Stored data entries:
↓

(* ===== verification/SealedCalls.v ===== *)
(** * SealedCalls: the life of a recorded tool call
    (src/src/mcp/audit.rs, the durability worker and the phases of a call)

    A call is recorded as prepared and dispatched before its effect, sealed after it,
    and completed when the control plane acknowledges it; what is left is recovered
    before the next call is served.  The worker owns the records; a world is the files,
    the worker's memory of them and what contends for them at each command.  The
    answers of the control plane and the cipher are arguments. *)

From Stdlib Require Import ZArith Ascii String.
From stdpp Require Import base gmap strings list pretty.
From S2P Require Import Prelude Text Detection AuditText SealedOutbox.

#[local] Arguments String.append : simpl nomatch.

(** ** The durability worker *)

(** What a command meets: a full queue, a lock held while the files are opened, or while
    a record is appended.  The worker is the only one that writes the files: another
    owner of the lock is seen only as a refusal.  What its writes would do is
    [SealedOutbox.second_owner_hides_record]; I/O that fails without a crash is
    [SealedOutbox.append_faulty]. *)
Record Contention := mkContention { queue_full : bool; open_locked : bool; append_locked : bool }.
Definition uncontended : Contention := mkContention false false false.
Record World := mkWorld { disk : Disk; store : option OutboxState; turns : list Contention }.
Definition M (A : Type) : Type := World → World * Result A string.
Definition ret {A} (a : A) : M A := λ w, (w, Ok a).
Definition fails {A} (e : string) : M A := λ w, (w, Err e).
Definition bind {A B} (m : M A) (f : A → M B) : M B :=
  λ w, match m w with (w, Ok a) => f a w | (w, Err e) => (w, Err e) end.
Declare Scope call_scope.
Delimit Scope call_scope with call.
Notation "'let!' x ':=' m 'in' k" := (bind m (λ x, k)) (at level 200, x name, right associativity) : call_scope.
Notation "m '>>' k" := (bind m (λ _, k)) (at level 60, right associativity) : call_scope.
#[local] Open Scope call_scope.

Definition turn : M Contention :=
  λ w, match turns w with
       | [] => (w, Ok uncontended)
       | c :: cs => (mkWorld (disk w) (store w) cs, Ok c)
       end.
Definition LOCKED : string := "sealed MCP outbox is locked by another owner; refusing to dispatch".
Definition QUEUE_FULL : string := "sealed MCP durability queue is full; refusing effect dispatch".

Section worker.
Context `{OutboxCodec}.

(** The worker opens the files at its first command. *)
Definition opened (c : Contention) : M OutboxState :=
  λ w, match store w with
       | Some st => (w, Ok st)
       | None =>
           if open_locked c then (w, Err LOCKED)
           else match load_state_for_durability (disk w) with
                | (ws, Ok st) => (mkWorld (do_writes (disk w) ws) (Some st) (turns w), Ok st)
                | (ws, Err e) => (mkWorld (do_writes (disk w) ws) None (turns w), Err e)
                end
       end.
Definition command {A} (run : Contention → OutboxState → M A) : M A :=
  let! c := turn in
  if queue_full c then fails QUEUE_FULL else let! st := opened c in run c st.
Definition durable_append (entry : OutboxEntry) : M unit :=
  command (λ c st w,
    if append_locked c then (w, Err LOCKED)
    else let '(ws, st', r) := append (disk w) st entry in (mkWorld (do_writes (disk w) ws) (Some st') (turns w), r)).
Definition durable_current (id : string) : M (option OutboxEntry) := command (λ _ st, ret (current st !! id)).
Definition durable_snapshot : M (list OutboxEntry) := command (λ _ st, ret (entries st)).
(** [read_outbox_records] opens and locks the files itself. *)
Definition read_outbox_records : M (list OutboxEntry) :=
  let! c := turn in
  λ w, if open_locked c then (w, Err LOCKED)
       else match load_state (disk w) with Ok st => (w, Ok (entries st)) | Err e => (w, Err e) end.

(** ** Calls *)

Definition is_state (s : EntryState) (e : OutboxEntry) : bool := bool_decide (state e = s).
Definition recoverable (e : OutboxEntry) : bool := is_state Dispatched e || is_state Indeterminate e.
Definition require_state (id : string) (expected : EntryState) : M OutboxEntry :=
  let! e := durable_current id in
  match e with
  | None => fails "sealed MCP outbox record vanished"
  | Some e =>
      if negb (is_state expected e)
      then fails ("sealed MCP outbox record is in state '" +:+ entry_state_str (state e) +:+ "', expected '"
                  +:+ entry_state_str expected +:+ "'")
      else ret e
  end.

Record CreateIntentResponse := mkIntent {
  i_intent_id : string; i_region_registry_id : string; i_append_identity : string; i_event_kind : string;
  i_recipient_generation : Z; i_kem : string; i_kdf : string; i_aead : string;
  i_recipient_public_key_base64url : string; i_aad_base64url : string; i_expires_at : string;
}.
Record SealedPayload := mkPayload {
  p_request_id : option string; p_session_id : string; p_tool_name : string; p_input_summary : string;
  p_output_summary : string; p_success : bool; p_duration_ms : Z; p_error_code : option string;
}.
Record SealedToolCallHandle := mkHandle {
  h_record_id : string; h_execution_idempotency_key : string; h_intent_id : string; h_append_identity : string;
  h_event_kind : string; h_recipient_generation : Z; h_recipient_public_key : string; h_aad : string;
  h_request_id : option string; h_session_id : string; h_tool_name : string; h_input_summary : string;
}.
Inductive SealedCompletion := CallCompleted | CallIndeterminate.
Record AckBody := mkAck {
  a_append_identity : string; a_recipient_generation : Z; a_event_kind : string;
  a_encapsulated_key : string; a_ciphertext : string; a_payload_sha256 : string;
}.
Record UnresolvedEffect := mkUnresolved {
  u_record_id : string; u_execution_idempotency_key : string; u_intent_id : string; u_state : EntryState;
  u_missing_ciphertext : bool;
}.
Record RecoveryReport := mkReport { completed : Z; unresolved : list UnresolvedEffect }.
End worker.

(** The environment and the libraries: the configured key, UUIDs in their canonical form, base64, hex, HPKE, serde
    and HMAC. *)
Class SealLib := {
  uuid_parse : string → option string;
  b64url : string → string;
  b64_decode : string → option string;
  payload_json : SealedPayload → string;
  hpke_seal : string → string → string → Result (string * string) string;
  env_key : option string;
  b64_standard_decode : string → option string;
  hex_decode : string → option string;
  hmac_hex : string → string → string;
}.

Definition EVENT_KIND_MCP_TOOL_CALL : string := "mcp.tool_call".
Definition EXPECTED_KEM : string := "DHKEM(X25519,HKDF-SHA256)".
Definition EXPECTED_KDF : string := "HKDF-SHA256".
Definition EXPECTED_AEAD : string := "ChaCha20Poly1305".
Definition RECIPIENT_PUBLIC_KEY_LEN : nat := 32.
Definition MIN_CIPHERTEXT_LEN : nat := 16.
Definition MAX_CIPHERTEXT_LEN : Z := 1048592.
Definition SUBJECT_PSEUDONYM_DOMAIN : string := "verdictan:cli-mcp-subject-pseudonym:v1:".

Section calls.
Context `{OutboxCodec} `{SealLib}.

Definition decode_key_material (raw : string) : option string :=
  List.find (λ decoded, String.length decoded =? 32)
    (omap id [b64_standard_decode raw; b64_decode raw; hex_decode raw]).
Definition load_pseudonymization_key : Result string string :=
  match env_key with
  | None => Err "VERDICTAN_ERASURE_PSEUDONYMIZATION_KEY is required for sealed MCP audit; connected MCP execution fails closed without it"%string
  | Some raw =>
      match decode_key_material (trim raw) with
      | None => Err "VERDICTAN_ERASURE_PSEUDONYMIZATION_KEY must decode (base64, base64url, or hex) to exactly 32 bytes"%string
      | Some key => Ok key
      end
  end.
Definition subject_pseudonym_of (key subject_ref : string) : string :=
  ("hmac-sha256:" +:+ hmac_hex key (SUBJECT_PSEUDONYM_DOMAIN +:+ subject_ref))%string.
Definition b64url_decode (field value : string) : Result string string :=
  match b64_decode value with
  | None => Err (field +:+ " is not valid unpadded base64url")%string
  | Some decoded =>
      if negb (String.eqb (b64url decoded) value) then Err (field +:+ " is not canonical unpadded base64url")%string
      else Ok decoded
  end.
Definition is_valid_32_hex_lower (s : string) : bool :=
  (String.length s =? 32) && all_chars (λ a, is_digit a || bool_decide (97 ≤ nat_of_ascii a ≤ 102)) s.
(** [control_plane_request_id]; [fresh] is the id it makes up. *)
Definition control_plane_request_id (fresh request_id : string) : string :=
  let trimmed := trim request_id in
  if is_empty trimmed then fresh
  else if is_valid_32_hex_lower trimmed then trimmed
  else match uuid_parse trimmed with
       | Some parsed => filter_chars (λ a, negb (Ascii.eqb a "-")) parsed
       | None => slice (sha256_hex trimmed) 0 32
       end.
Definition lift {A} (r : Result A string) : M A := λ w, (w, r).
Definition require (ok : bool) (e : string) : M unit := if ok then ret tt else fails e.
Definition present {A} (a : option A) (e : string) : M A := match a with Some a => ret a | None => fails e end.

(** What [prepare_sealed_tool_call] draws: three UUIDs, an id and the time. *)
Record Fresh := mkFresh { f_append_identity : string; f_record_id : string; f_key : string; f_request : string; f_now : string }.
(** [prepare_sealed_tool_call]; [create] is the answer of the control plane, decoded, for an
    append identity, and a panic is an error. *)
Definition prepare_sealed_tool_call (create : string → Result CreateIntentResponse string) (f : Fresh)
    (subject_ref : string) (request_id : option string) (session_id tool_name input_summary : string)
  : M SealedToolCallHandle :=
  let! key := lift load_pseudonymization_key in
  let! intent := lift (create (f_append_identity f)) in
  require (String.eqb (i_kem intent) EXPECTED_KEM && String.eqb (i_kdf intent) EXPECTED_KDF && String.eqb (i_aead intent) EXPECTED_AEAD)
    "Trail intent advertised an unexpected HPKE ciphersuite; refusing to dispatch" >>
  require (String.eqb (i_event_kind intent) EVENT_KIND_MCP_TOOL_CALL) "Trail intent event_kind mismatch; refusing to dispatch" >>
  require (String.eqb (i_append_identity intent) (f_append_identity f)) "Trail intent append_identity mismatch; refusing to dispatch" >>
  let! intent_id := present (uuid_parse (i_intent_id intent)) "Trail intent id was not a canonical UUID" in
  let! region := present (uuid_parse (i_region_registry_id intent)) "Trail intent region registry id was not a canonical UUID" in
  require (negb (i_recipient_generation intent =? 0)%Z) "Trail intent recipient_generation must be positive" >>
  let! public_key := lift (b64url_decode "recipient_public_key_base64url" (i_recipient_public_key_base64url intent)) in
  require (String.length public_key =? RECIPIENT_PUBLIC_KEY_LEN) "Trail intent recipient public key was not 32 bytes" >>
  let! aad := lift (b64url_decode "aad_base64url" (i_aad_base64url intent)) in
  let prepared :=
    mkEntry OUTBOX_ENTRY_SCHEMA (f_record_id f) (f_key f) intent_id region (f_append_identity f)
      EVENT_KIND_MCP_TOOL_CALL (i_recipient_generation intent) (subject_pseudonym_of key subject_ref) Prepared
      (i_recipient_public_key_base64url intent) (i_aad_base64url intent) (i_expires_at intent) None None None (f_now f) 0 in
  durable_append prepared >>
  durable_append (set_state prepared Dispatched) >>
  let! summary := present (sealed_summary input_summary) "panic" in
  ret (mkHandle (f_record_id f) (f_key f) intent_id (f_append_identity f) EVENT_KIND_MCP_TOOL_CALL
         (i_recipient_generation intent) public_key aad
         (request_id ≫= λ id, uuid_parse (control_plane_request_id (f_request f) id)) session_id tool_name summary).

(** [complete_sealed_tool_call]: seal, make the ciphertext durable, acknowledge, settle. *)
Definition seal_payload (h : SealedToolCallHandle) (output_summary : string) (success : bool) (duration_ms : Z)
    (error_code : option string) : M (string * string * string) :=
  let! output := present (sealed_summary output_summary) "panic" in
  let plaintext := payload_json (mkPayload (h_request_id h) (h_session_id h) (h_tool_name h) (h_input_summary h) output
                                   success duration_ms error_code) in
  let! sealed := lift (hpke_seal (h_recipient_public_key h) (h_aad h) plaintext) in
  require ((MIN_CIPHERTEXT_LEN <=? String.length sealed.2) && (Z.of_nat (String.length sealed.2) <=? MAX_CIPHERTEXT_LEN)%Z)
    "sealed MCP ciphertext length is out of bounds" >>
  ret (b64url sealed.1, b64url sealed.2, sha256_hex plaintext).
Definition persist_ciphertext (h : SealedToolCallHandle) (encapped ciphertext sha : string) : M unit :=
  let! entry := require_state (h_record_id h) Dispatched in
  durable_append (set_checksum (set_sealed (set_state entry Dispatched) encapped ciphertext sha) 0).
Definition ack_path (intent_id : string) : string := ("/v1/trail/intents/" +:+ intent_id +:+ "/acknowledge")%string.
Definition settle (h : SealedToolCallHandle) (acknowledged : Result unit string) : M SealedCompletion :=
  let! entry := require_state (h_record_id h) Dispatched in
  let next := match acknowledged with Ok _ => (Completed, CallCompleted) | Err _ => (Indeterminate, CallIndeterminate) end in
  durable_append (set_checksum (set_state entry next.1) 0) >> ret next.2.
Definition complete_sealed_tool_call (acknowledge : string → AckBody → Result unit string) (h : SealedToolCallHandle)
    (output_summary : string) (success : bool) (duration_ms : Z) (error_code : option string) : M SealedCompletion :=
  let! s := seal_payload h output_summary success duration_ms error_code in
  persist_ciphertext h s.1.1 s.1.2 s.2 >>
  settle h (acknowledge (ack_path (h_intent_id h))
              (mkAck (h_append_identity h) (h_recipient_generation h) (h_event_kind h) s.1.1 s.1.2 s.2)).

↑

Exercise description: Using the entries above, give again exactly the lines from the line holding "Definition seal_payload (h" through the line holding "let! output := present". Include both end lines and nothing else.

Exercise answer:
Definition seal_payload (h : SealedToolCallHandle) (output_summary : string) (success : bool) (duration_ms : Z)
    (error_code : option string) : M (string * string * string) :=
  let! output := present (sealed_summary output_summary) "panic" in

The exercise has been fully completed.